Considering that the UK now has ratified the UPC agreement, the entry into force of the system seems imminent although the German Federal Constitutional court still have to settle the complaint filed during 2017. If the complaint is dismissed, we will probably see the UPC opening up in 2018.

Out of the 25 EU member that have actually signed the agreement, 16 have so far ratified the UPCA. Let’s have a closer look at some of them and the courts they will host. The full list of countries that have ratified the agreement can be found here.

In general, the UPC will have a Court of First Instance, which in turn will be divided into local, regional and central divisions and a Court of Appeal seated in Luxembourg. There will also be mediation and arbitration centres, for instance one in Ljubljana. The courts may have local or regional judges as well as from a pool of judges. The central divisions will briefly handle all revocation actions, in the language in which the European patent was granted, and the local and regional divisions will handle, amongst other cases, infringement actions.

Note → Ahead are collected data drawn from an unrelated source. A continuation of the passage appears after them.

(* ===== verification/JumpTable.v ===== *)
(** * Instruction sets

    [core/vm/jump_table.go]: for every opcode its execution, gas, stack and
    memory functions and its flags, per fork.  A [[256]operation] array is an
    association list read from the front; absent opcodes are the zero
    [operation], which is not valid. *)

From S2P Require Import Prelude BigMath Params Analysis Memory Interfaces Machine Gas Instructions.

Section JumpTable.
Context {S : Type} `{!VMState S} `{!Crypto}.
Variable env : Env S.
Variable calls : Calls_of S.

Record operation := mkOperation {
  execute : M S bytes;
  gasCost : GasTable → Z → M S Z;
  validateStack : Stack → vres unit;
  memorySize : option (Stack → vres Z);
  halts : bool;
  jumps : bool;
  writes : bool;
  valid : bool;
  reverts : bool;
  returns : bool;
}.

(** The zero value, and the fields an entry of the tables sets. *)
Definition invalid : operation :=
  mkOperation (crash PIndex) (λ _ _, crash PIndex) (λ _, Panic) None false false false false false false.
Definition op (ex : M S bytes) (g : GasTable → Z → M S Z) (v : Stack → vres unit) : operation :=
  mkOperation ex g v None false false false true false false.
Definition memory (f : Stack → vres Z) (o : operation) : operation :=
  mkOperation (execute o) (gasCost o) (validateStack o) (Some f) (halts o) (jumps o) (writes o) (valid o) (reverts o) (returns o).
Definition halting (o : operation) : operation :=
  mkOperation (execute o) (gasCost o) (validateStack o) (memorySize o) true (jumps o) (writes o) (valid o) (reverts o) (returns o).
Definition jumping (o : operation) : operation :=
  mkOperation (execute o) (gasCost o) (validateStack o) (memorySize o) (halts o) true (writes o) (valid o) (reverts o) (returns o).
Definition writing (o : operation) : operation :=
  mkOperation (execute o) (gasCost o) (validateStack o) (memorySize o) (halts o) (jumps o) true (valid o) (reverts o) (returns o).
Definition reverting (o : operation) : operation :=
  mkOperation (execute o) (gasCost o) (validateStack o) (memorySize o) (halts o) (jumps o) (writes o) (valid o) true (returns o).
Definition returning (o : operation) : operation :=
  mkOperation (execute o) (gasCost o) (validateStack o) (memorySize o) (halts o) (jumps o) (writes o) (valid o) (reverts o) true.

(** ** The frontier instruction set *)

Definition frontier_arithmetic : list (Z * operation) :=
  [(STOP, halting (op opStop (constGasFunc 0) (makeStackFunc 0 0)));
   (ADD, op opAdd (constGasFunc GasFastestStep) (makeStackFunc 2 1));
   (MUL, op opMul (constGasFunc GasFastStep) (makeStackFunc 2 1));
   (SUB, op opSub (constGasFunc GasFastestStep) (makeStackFunc 2 1));
   (DIV, op opDiv (constGasFunc GasFastStep) (makeStackFunc 2 1));
   (SDIV, op opSdiv (constGasFunc GasFastStep) (makeStackFunc 2 1));
   (MOD, op opMod (constGasFunc GasFastStep) (makeStackFunc 2 1));
   (SMOD, op opSmod (constGasFunc GasFastStep) (makeStackFunc 2 1));
   (ADDMOD, op opAddmod (constGasFunc GasMidStep) (makeStackFunc 3 1));
   (MULMOD, op opMulmod (constGasFunc GasMidStep) (makeStackFunc 3 1));
   (EXP, op opExp gasExp (makeStackFunc 2 1));
   (SIGNEXTEND, op opSignExtend (constGasFunc GasFastStep) (makeStackFunc 2 1));
   (LT, op opLt (constGasFunc GasFastestStep) (makeStackFunc 2 1));
   (GT, op opGt (constGasFunc GasFastestStep) (makeStackFunc 2 1));
   (SLT, op opSlt (constGasFunc GasFastestStep) (makeStackFunc 2 1));
   (SGT, op opSgt (constGasFunc GasFastestStep) (makeStackFunc 2 1));
   (EQ, op opEq (constGasFunc GasFastestStep) (makeStackFunc 2 1));
   (ISZERO, op opIszero (constGasFunc GasFastestStep) (makeStackFunc 1 1));
   (AND, op opAnd (constGasFunc GasFastestStep) (makeStackFunc 2 1));
   (XOR, op opXor (constGasFunc GasFastestStep) (makeStackFunc 2 1));
   (OR, op opOr (constGasFunc GasFastestStep) (makeStackFunc 2 1));
   (NOT, op opNot (constGasFunc GasFastestStep) (makeStackFunc 1 1));
   (BYTE, op opByte (constGasFunc GasFastestStep) (makeStackFunc 2 1))].

Definition frontier_environment : list (Z * operation) :=
  [(SHA3, memory memorySha3 (op (opSha3 env) gasSha3 (makeStackFunc 2 1)));
   (ADDRESS, op opAddress (constGasFunc GasQuickStep) (makeStackFunc 0 1));
   (BALANCE, op opBalance gasBalance (makeStackFunc 1 1));
   (ORIGIN, op (opOrigin env) (constGasFunc GasQuickStep) (makeStackFunc 0 1));
   (CALLER, op opCaller (constGasFunc GasQuickStep) (makeStackFunc 0 1));
   (CALLVALUE, op opCallValue (constGasFunc GasQuickStep) (makeStackFunc 0 1));
   (CALLDATALOAD, op opCallDataLoad (constGasFunc GasFastestStep) (makeStackFunc 1 1));
   (CALLDATASIZE, op opCallDataSize (constGasFunc GasQuickStep) (makeStackFunc 0 1));
   (CALLDATACOPY, memory memoryCallDataCopy (op opCallDataCopy gasCallDataCopy (makeStackFunc 3 0)));
   (CODESIZE, op opCodeSize (constGasFunc GasQuickStep) (makeStackFunc 0 1));
   (CODECOPY, memory memoryCodeCopy (op opCodeCopy gasCodeCopy (makeStackFunc 3 0)));
   (GASPRICE, op (opGasprice env) (constGasFunc GasQuickStep) (makeStackFunc 0 1));
   (EXTCODESIZE, op opExtCodeSize gasExtCodeSize (makeStackFunc 1 1));
   (EXTCODECOPY, memory memoryExtCodeCopy (op opExtCodeCopy gasExtCodeCopy (makeStackFunc 4 0)));
   (BLOCKHASH, op (opBlockhash env) (constGasFunc GasExtStep) (makeStackFunc 1 1));
   (COINBASE, op (opCoinbase env) (constGasFunc GasQuickStep) (makeStackFunc 0 1));
   (TIMESTAMP, op (opTimestamp env) (constGasFunc GasQuickStep) (makeStackFunc 0 1));
   (NUMBER, op (opNumber env) (constGasFunc GasQuickStep) (makeStackFunc 0 1));
   (DIFFICULTY, op (opDifficulty env) (constGasFunc GasQuickStep) (makeStackFunc 0 1));
   (GASLIMIT, op (opGasLimit env) (constGasFunc GasQuickStep) (makeStackFunc 0 1))].

Definition frontier_storage : list (Z * operation) :=
  [(POP, op opPop (constGasFunc GasQuickStep) (makeStackFunc 1 0));
   (MLOAD, memory memoryMLoad (op opMload gasMLoad (makeStackFunc 1 1)));
   (MSTORE, memory memoryMStore (op opMstore gasMStore (makeStackFunc 2 0)));
   (MSTORE8, memory memoryMStore8 (op opMstore8 gasMStore8 (makeStackFunc 2 0)));
   (SLOAD, op opSload gasSLoad (makeStackFunc 1 1));
   (SSTORE, writing (op opSstore (gasSStore env) (makeStackFunc 2 0)));
   (JUMP, jumping (op opJump (constGasFunc GasMidStep) (makeStackFunc 1 0)));
   (JUMPI, jumping (op opJumpi (constGasFunc GasSlowStep) (makeStackFunc 2 0)));
   (PC, op opPc (constGasFunc GasQuickStep) (makeStackFunc 0 1));
   (MSIZE, op opMsize (constGasFunc GasQuickStep) (makeStackFunc 0 1));
   (GAS, op opGas (constGasFunc GasQuickStep) (makeStackFunc 0 1));
   (JUMPDEST, op opJumpdest (constGasFunc JumpdestGas) (makeStackFunc 0 0))].

Definition push_entry (n : Z) : Z * operation :=
  (PUSH n, op (makePush n n) gasPush (makeStackFunc 0 1)).
Definition frontier_push_low : list (Z * operation) :=
  map push_entry [1; 2; 3; 4; 5; 6; 7; 8; 9; 10; 11; 12; 13; 14; 15; 16].
Definition frontier_push_high : list (Z * operation) :=
  map push_entry [17; 18; 19; 20; 21; 22; 23; 24; 25; 26; 27; 28; 29; 30; 31; 32].
Definition frontier_dup : list (Z * operation) :=
  map (λ n, (DUP n, op (makeDup (Z.to_nat n)) gasDup (makeDupStackFunc n)))
    [1; 2; 3; 4; 5; 6; 7; 8; 9; 10; 11; 12; 13; 14; 15; 16].
Definition frontier_swap : list (Z * operation) :=
  map (λ n, (SWAP n, op (makeSwap (Z.to_nat n)) gasSwap (makeSwapStackFunc (n + 1))))
    [1; 2; 3; 4; 5; 6; 7; 8; 9; 10; 11; 12; 13; 14; 15; 16].
Definition frontier_log : list (Z * operation) :=
  map (λ n, (LOG n, writing (memory memoryLog
                      (op (makeLog env (Z.to_nat n)) (makeGasLog n) (makeStackFunc (n + 2) 0)))))
    [0; 1; 2; 3; 4].
Definition frontier_system : list (Z * operation) :=
  [(CREATE, writing (returning (memory memoryCreate (op (opCreate env calls) gasCreate (makeStackFunc 3 1)))));
   (CALL, returning (memory memoryCall (op (opCall calls) (gasCall env) (makeStackFunc 7 1))));
   (CALLCODE, returning (memory memoryCall (op (opCallCode calls) gasCallCode (makeStackFunc 7 1))));
   (RETURN, halting (memory memoryReturn (op opReturn gasReturn (makeStackFunc 2 0))));
   (SELFDESTRUCT, halting (writing (op opSuicide (gasSuicide env) (makeStackFunc 1 0))))].

Definition newFrontierInstructionSet : list (Z * operation) :=
  frontier_arithmetic ++ frontier_environment ++ frontier_storage ++ frontier_push_low ++
  frontier_push_high ++ frontier_dup ++ frontier_swap ++ frontier_log ++ frontier_system.

(** ** The later instruction sets *)

Definition newHomesteadInstructionSet : list (Z * operation) :=
  [(DELEGATECALL, returning (memory memoryDelegateCall (op (opDelegateCall calls) gasDelegateCall (makeStackFunc 6 1))))]
  ++ newFrontierInstructionSet.
Definition newByzantiumInstructionSet : list (Z * operation) :=
  [(STATICCALL, returning (memory memoryStaticCall (op (opStaticCall calls) gasStaticCall (makeStackFunc 6 1))));
   (RETURNDATASIZE, op opReturnDataSize (constGasFunc GasQuickStep) (makeStackFunc 0 1));
   (RETURNDATACOPY, memory memoryReturnDataCopy (op opReturnDataCopy gasReturnDataCopy (makeStackFunc 3 0)));
   (REVERT, reverting (returning (memory memoryRevert (op opRevert gasRevert (makeStackFunc 2 0)))))]
  ++ newHomesteadInstructionSet.
Definition newConstantinopleInstructionSet : list (Z * operation) :=
  [(SHL, op opSHL (constGasFunc GasFastestStep) (makeStackFunc 2 1));
   (SHR, op opSHR (constGasFunc GasFastestStep) (makeStackFunc 2 1));
   (SAR, op opSAR (constGasFunc GasFastestStep) (makeStackFunc 2 1));
   (EXTCODEHASH, op opExtCodeHash gasExtCodeHash (makeStackFunc 1 1));
   (CREATE2, writing (returning (memory memoryCreate2 (op (opCreate2 calls) gasCreate2 (makeStackFunc 4 1)))))]
  ++ newByzantiumInstructionSet.

(** [JumpTable[op]] *)
Definition lookup_op (set : list (Z * operation)) (o : Z) : operation :=
  match find (λ e, e.1 =? o) set with
  | Some e => e.2
  | None => invalid
  end.

(** [NewEVMInterpreter]'s choice of the table. *)
Definition JumpTable : list (Z * operation) :=
  let c := chainConfig env in let n := BlockNumber env in
  if IsConstantinople c n then newConstantinopleInstructionSet
  else if IsByzantium c n then newByzantiumInstructionSet
  else if IsHomestead c n then newHomesteadInstructionSet
  else newFrontierInstructionSet.

End JumpTable.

The very first country to ratify was Austria which signed their ratification as early as August 2013. Austria has announced that a local division court will be set up in Vienna, acting in English and German.

In March 2014, France ratified the agreement. This was an important statement made by the French government, as the main seat of the central division of the UPC will be located in Paris. Apart from the central division, France will also host a local division. The central division, as all central division courts, will act in English, French and German, and the local division will at least act in English and French.

The U.K., who despite the referendum to leave the EU, now recently has deposited the ratification instruments, is the second country to host a central division court in London. This court will be directed to mainly patent classes related to human necessities.

Denmark held a referendum in May 2014, and the government was then able to proceed with the ratification process in June the same year, and a local court will be set up in Copenhagen, acting in Danish and English.

Although it was foreseen by some, Finland that ratified in January of 2016, will not join Sweden in a regional court. Instead a local court will be established in Helsinki, acting in Finnish, Swedish and English.

Sweden ratified the agreement rather early (June 2014) and has since then decided to set up a Nordic-Baltic regional division in Stockholm, together with Latvia, Estonia and Lithuania, all of which have also ratified the agreement now; Latvia as recently as in January 2018. This court will however act in English only and will have two regional judges iaddition to one judge from the pool.

Italy is also an interesting country seeing they first challenged the legality of the enhanced cooperation with Spain, but after these challenges were dismissed, moved on and signed the ratification in February 2017. Italy was in the running for taking over U.K.’s position for hosting a central division, but will now have to settle for a local division in Milan. The court will act in Italian and English. There are also plans of possibly opening up a regional court for handling proceedings from the nearby, but much smaller, Balkan countries.

Belgium, who will be hosting the Appeal court in Luxembourg, ratified the agreement in 2014. Belgium will also host a local division, acting in all three national languages and in English.

In the adjacent country, the Netherlands, a local division will be seated in the Hauge, where litigation will take place in both Dutch and English.

Both Bulgaria and Malta have also ratified the agreement, but none of these countries will probably host a local or regional division. This means that their patent cases will be handled before the central division.

Out of the countries that still have to ratify the agreement, Germany is the one having the most advanced plans regarding local courts. In addition to the central division, seated in Munich, Germany – which is the country that already sees most of the patent litigation taking place in Europe – will also host the maximum of four local courts that is allowed. These local courts will be seated in Düsseldorf, Mannheim, Hamburg and Munich. As far as the languages of these local courts, it’s up to court to decide. For now it seems as if English will be allowed in addition to German.. It has been foreseen that the court in Düsseldorf might apply a limited rule, in which judgement will be passed in German only. The central division on Munich will handle cases related to mechanical engineering.

This leaves Cyprus, Czech Republic, Greece, Hungary, Romania, Slovenia and Slovakia to ratify. Poland and Spain are unlikely to ratify the UPC agreement anytime soon. However, Croatia, a country that joined the EU in 2013, is already preparing to join the UPC.